Forse sarebbe stata più felice se i suoi desideri non si fossero avverati. Se non avesse avuto niente di ciò che la loro vita insieme aveva portato, non avrebbe dovuto perderlo.
Ma allora nessuno di loro sapeva anche del buio. Allora venire a conoscenza del fatto che le parole di conforto che offriva a lui e a sua madre di fronte alle fiamme avvelenate di Curufinwë l'avevano resa cara all'uomo che amava le aveva procurato solo gioia.
Il rimbombo dei battiti del suo cuore nell'istante in cui lui le aveva dichiarato amore, il primo bacio esitante, scambiato in segreto, lo splendore di Laurelin il giorno del loro matrimonio, il calore della loro prima notte.
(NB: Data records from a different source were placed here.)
(* ===== verification/Buddy.v ===== *)
(** * Buddy allocator (kernel/mm/buddy.c, struct page and struct zone of pmm.h)

    A [struct page *] is the page's index in [pmm.page_array] (its page frame number).  The free
    list of an area is the sequence of page frame numbers linked through [page->buddy_list]; ListHead.v
    shows that [list_add] and [list_del] act on that sequence as [cons] and removal.  The model
    fails where the C code would corrupt memory: an access to a page beyond the array, linking a
    page that is already linked, unlinking a page that is not on the list.  The zone's spinlock
    serialises the operations and is not part of the state; the fields of [struct page] that no
    function of the kernel reads ([refcount], [mapcount], [private], [virtual]) are left out. *)
From S2P Require Import Prelude Defs.

(** ** The code *)

Definition MAX_ORDER : Z := 11.

Definition PG_RESERVED : Z := Z.shiftl 1 0.
Definition PG_BUDDY : Z := Z.shiftl 1 1.
Definition PG_SLAB : Z := Z.shiftl 1 2.
Definition PG_COMPOUND : Z := Z.shiftl 1 3.
Definition PG_HEAD : Z := Z.shiftl 1 4.
Definition PG_TAIL : Z := Z.shiftl 1 5.
Definition PG_KERNEL : Z := Z.shiftl 1 10.

Record page := mk_page {
  pg_flags : Z;              (* u32 flags *)
  pg_order : Z;              (* u32 order *)
  pg_zone_id : Z;            (* u8 zone_id *)
  pg_head : option Z         (* struct page *head; None is NULL *)
}.

Record free_area := mk_area {
  free_list : list Z;
  nr_free : Z
}.

Record zone := mk_zone {
  start_pfn : Z;
  end_pfn : Z;
  present_pages : Z;
  free_pages : Z;
  areas : list free_area;    (* free_area[MAX_ORDER] *)
  alloc_count : Z;
  free_count : Z
}.

Definition page_set_flag (flag : Z) (p : page) : page :=
  mk_page (Z.lor (pg_flags p) flag) (pg_order p) (pg_zone_id p) (pg_head p).
Definition page_clear_flag (flag : Z) (p : page) : page :=
  mk_page (Z.land (pg_flags p) (lnotw 32 flag)) (pg_order p) (pg_zone_id p) (pg_head p).
Definition page_set_order (order : Z) (p : page) : page :=
  mk_page (pg_flags p) order (pg_zone_id p) (pg_head p).
Definition page_set_head (head : option Z) (p : page) : page :=
  mk_page (pg_flags p) (pg_order p) (pg_zone_id p) head.
Definition page_has (flag : Z) (p : page) : bool := ztrue (Z.land (pg_flags p) flag).

Definition with_areas (z : zone) (l : list free_area) : zone :=
  mk_zone (start_pfn z) (end_pfn z) (present_pages z) (free_pages z) l
    (alloc_count z) (free_count z).
Definition with_free_pages (z : zone) (n : Z) : zone :=
  mk_zone (start_pfn z) (end_pfn z) (present_pages z) (u64 n) (areas z)
    (alloc_count z) (free_count z).
Definition count_alloc (z : zone) : zone :=
  mk_zone (start_pfn z) (end_pfn z) (present_pages z) (free_pages z) (areas z)
    (u64 (alloc_count z + 1)) (free_count z).
Definition count_free (z : zone) : zone :=
  mk_zone (start_pfn z) (end_pfn z) (present_pages z) (free_pages z) (areas z)
    (alloc_count z) (u64 (free_count z + 1)).

Definition buddy_pfn (pfn order : Z) : Z := Z.lxor pfn (Z.shiftl 1 order).
Definition combined_pfn (pfn order : Z) : Z := Z.land pfn (lnotw 64 (Z.shiftl 1 order)).

(** The page is only read after the zone bounds have been checked. *)
Definition page_is_buddy (z : zone) (pa : list page) (buddy order : Z) : option bool :=
  if (buddy <? start_pfn z) || (end_pfn z <=? buddy) then Some false
  else
    pg ← zget pa buddy;
    if negb (page_has PG_BUDDY pg) then Some false
    else Some (pg_order pg =? order).

(** The page is linked on some free list of the zone. *)
Definition linked (z : zone) (p : Z) : bool :=
  existsb (fun a => bool_decide (p ∈ free_list a)) (areas z).

Definition add_to_free_area (pa : list page) (z : zone) (pg area order : Z)
  : option (list page * zone) :=
  if linked z pg then None else
  a ← zget (areas z) area;
  l ← zset (areas z) area (mk_area (pg :: free_list a) (u64 (nr_free a + 1)));
  pa ← zupd pa pg (fun p => page_set_flag PG_BUDDY (page_set_order order p));
  Some (pa, with_areas z l).

Definition remove_from_free_area (pa : list page) (z : zone) (pg area : Z)
  : option (list page * zone) :=
  a ← zget (areas z) area;
  if decide (pg ∈ free_list a) then
    l ← zset (areas z) area (mk_area (filter (fun x => x ≠ pg) (free_list a)) (u64 (nr_free a - 1)));
    pa ← zupd pa pg (page_clear_flag PG_BUDDY);
    Some (pa, with_areas z l)
  else None.

(** [while (high > low)], with [n = high - low] iterations left. *)
Fixpoint expand_loop (n : nat) (pa : list page) (z : zone) (pg size high : Z)
  : option (list page * zone) :=
  match n with
  | O => Some (pa, z)
  | S n' =>
      let high := high - 1 in
      let size := Z.shiftr size 1 in
      '(pa, z) ← add_to_free_area pa z (pg + size) high high;
      expand_loop n' pa (with_free_pages z (free_pages z + Z.shiftl 1 high)) pg size high
  end.
Lemma mark_entries_ok l bm :
  bm_wf bm -> Forall entry_ok l ->
  exists bm', mark_entries bm l = Some bm' /\ bm_wf bm' /\ same_shape bm bm' /\
    forall q, tracked bm q -> used bm' q = false <-> offered l q \/ used bm q = false.
Proof.
  intros Hwf Hl. revert bm Hwf. induction Hl as [|e l (E1 & E2 & E3) Hl IH]; intros bm Hwf.
  - exists bm. split; [done|]. split; [done|]. split; [done|]. intros q _. split; [by right|].
    intros [(e & He & _)|?]; [|done]. by apply elem_of_nil in He.
  - cbn [mark_entries]. unfold mark_entry. rewrite u64_small by lia.
    assert (forall q, offered (e :: l) q <-> offered l q \/ ((me_type e =? LIMINE_MEMMAP_USABLE) ||
      (me_type e =? LIMINE_MEMMAP_BOOTLOADER_RECLAIMABLE) = true /\
      me_base e <= q * 4096 /\ (q + 1) * 4096 <= me_base e + me_length e)) as Ho.
    { intros q. unfold offered. setoid_rewrite elem_of_cons. rewrite orb_true_iff, !Z.eqb_eq. split.
      - intros (e' & [->|He] & HH); [by right|left; by exists e'].
      - intros [(e' & He & HH)|HH]; [exists e'; auto|exists e; auto]. }
    destruct ((me_type e =? _) || (me_type e =? _)); cbn [mbind option_bind].
    + destruct (mark_range_ok bm (me_base e) (me_base e + me_length e)) as
        [(bm1 & E & W1 & S1 & U1) _]; [done|lia..|]. rewrite E. cbn [mbind option_bind].
      destruct (IH bm1 W1) as (bm2 & EE & W2 & S2 & U2). exists bm2. split; [done|]. split; [done|].
      split; [by eapply same_shape_trans|]. intros q Hq.
      rewrite U2 by by apply (same_shape_tracked bm). rewrite Ho, U1 by done. case_decide; tauto.
    + destruct (IH bm Hwf) as (bm2 & EE & W2 & S2 & U2). exists bm2. split; [done|]. split; [done|].
      split; [done|]. intros q Hq. rewrite U2, Ho by done. split; [tauto|]. intros [[?|[? _]]|?]; auto.
      done.
Qed.

Lemma is_usable_ok bm q : bm_wf bm -> tracked bm q ->
  mem_bitmap_is_usable bm q = Some (negb (used bm q)).
Proof.
  intros Hwf Hq. pose proof Hwf as [H1 H2 H3 H4 H5 H6]. unfold mem_bitmap_is_usable.
  pose proof Hq as [Hlo Hhi]. rewrite u64_small by divlia.
  destruct (Z.ltb_spec q (base_pfn bm)); [lia|].
  destruct (Z.leb_spec (base_pfn bm + nr_bits bm) q); [lia|]. cbn [orb].
  rewrite test_bit_ok by (done || by apply tracked_has_bit). done.
Qed.

(** What the page array holds once the scan has reached page [j]. *)
Definition boot_page (bm : mem_bitmap) (j q : Z) : page :=
  mk_page (if (q <? j) && negb (used bm q) then 0 else PG_RESERVED) 0 (pfn_to_zone_type q) None.

Lemma unreserve_ok n st :
  bm_wf (bitmap st) -> nr_bits (bitmap st) = n -> base_pfn (bitmap st) = 0 -> 0 <= n ->
  zlen (page_array st) = n ->
  (forall q, 0 <= q < n -> zget (page_array st) q = Some (boot_page (bitmap st) 0 q)) ->
  exists st', for_range (Z.to_nat n) 0 unreserve_step st = Some st' /\
    zlen (page_array st') = n /\ page_array_pfns st' = page_array_pfns st /\
    forall q, 0 <= q < n -> zget (page_array st') q = Some (boot_page (bitmap st) n q).
Proof.
  intros Hwf Hn Hb Hn0 Hlen Hpa.
  destruct (for_range_ind (fun j s => 0 <= j /\ zlen (page_array s) = n /\ bitmap s = bitmap st /\
      page_array_pfns s = page_array_pfns st /\
      forall q, 0 <= q < n -> zget (page_array s) q = Some (boot_page (bitmap st) j q))
    (Z.to_nat n) 0 unreserve_step st) as (st' & E & _ & L & _ & P & H).
  - done.
  - intros j s Hj (_ & L & B & P & H). unfold unreserve_step. rewrite B, is_usable_ok;
      [|done|unfold tracked; lia]. cbn [mbind option_bind].
    destruct (used (bitmap st) j) eqn:Eu; cbn [negb].
    + eexists. split; [done|]. repeat (split; [lia||done|]). intros q Hq. simpl. rewrite H by done.
      unfold boot_page. do 2 f_equal. destruct (decide (q = j)) as [->|]; [rewrite Eu; by rewrite !andb_false_r|].
      by replace (q <? j + 1) with (q <? j) by lia.
    + destruct (zupd_Some (page_array s) j (page_clear_flag PG_RESERVED)) as [pa E]; [lia|].
      rewrite E. cbn [mbind option_bind]. eexists. split; [done|]. split; [lia|].
      split; [simpl; by rewrite (zupd_length _ _ _ _ E)|]. split; [done|]. split; [done|].
      intros q Hq. simpl. rewrite (zget_zupd _ _ _ _ _ E), !H by done. case_decide as Ej.
      * subst q. simpl. unfold boot_page, page_clear_flag. rewrite Eu. simpl.
        rewrite Z.ltb_irrefl. simpl. by replace (j <? j + 1) with true by lia.
      * unfold boot_page. by replace (q <? j + 1) with (q <? j) by lia.
  - exists st'. split; [done|]. split; [done|]. split; [done|].
    by replace (0 + Z.of_nat (Z.to_nat n)) with n in H by lia.
Qed.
La gioia travolgente del giorno in cui Findekáno aveva sussultato la prima volta nel suo ventre, le braccia di Nolofinwë a stringerla quando un'altra vita nasceva tra di loro, ogni volta con lo stesso calore. Sguardi orgogliosi scambiati in silenzio di fronte alla famiglia che insieme hanno generato.
Momenti che hanno scelto entrambi di perdere.
Aveva capito di averlo perso anche prima di vedere il suo sguardo, quella sera. Lo aveva compreso già quando aveva saputo della sua scelta di perdonare Curufinwë, quando, mentre lo stringeva a sé dopo la fine del Noldóran, aveva visto nei suoi occhi un fuoco troppo simile a quello di suo fratello. Aveva già presagito che supplicarlo non sarebbe servito a farlo restare.
Lui sapeva l'errore che stava compiendo. Lo sapevano entrambi.
Sarebbe potuta andare, pur di non rimanere indietro da sola, uno dei tanti relitti di un'epoca perduta. Forse sarebbe riuscita a salvarli, se non a fermarli. Ma forse allora non ci sarebbe stato nessuno a salvare Eärwen.
Avrebbe potuto lottare di più per sottrarre almeno i loro figli allo stesso fato, trattenerli con la forza e accettare di vederli soffrire pur di saperli vivi. Forse anche Nolofinwë si sarebbe fermato, allora.
È troppo tardi per fare un'altra scelta.
Non aveva pianto nel dirgli addio. Non prima di vederlo andarsene. Le lacrime non sarebbero servite a fargli cambiare idea.
Per un istante, aveva anche pensato che non le meritasse, dopo avere deciso di abbandonarla.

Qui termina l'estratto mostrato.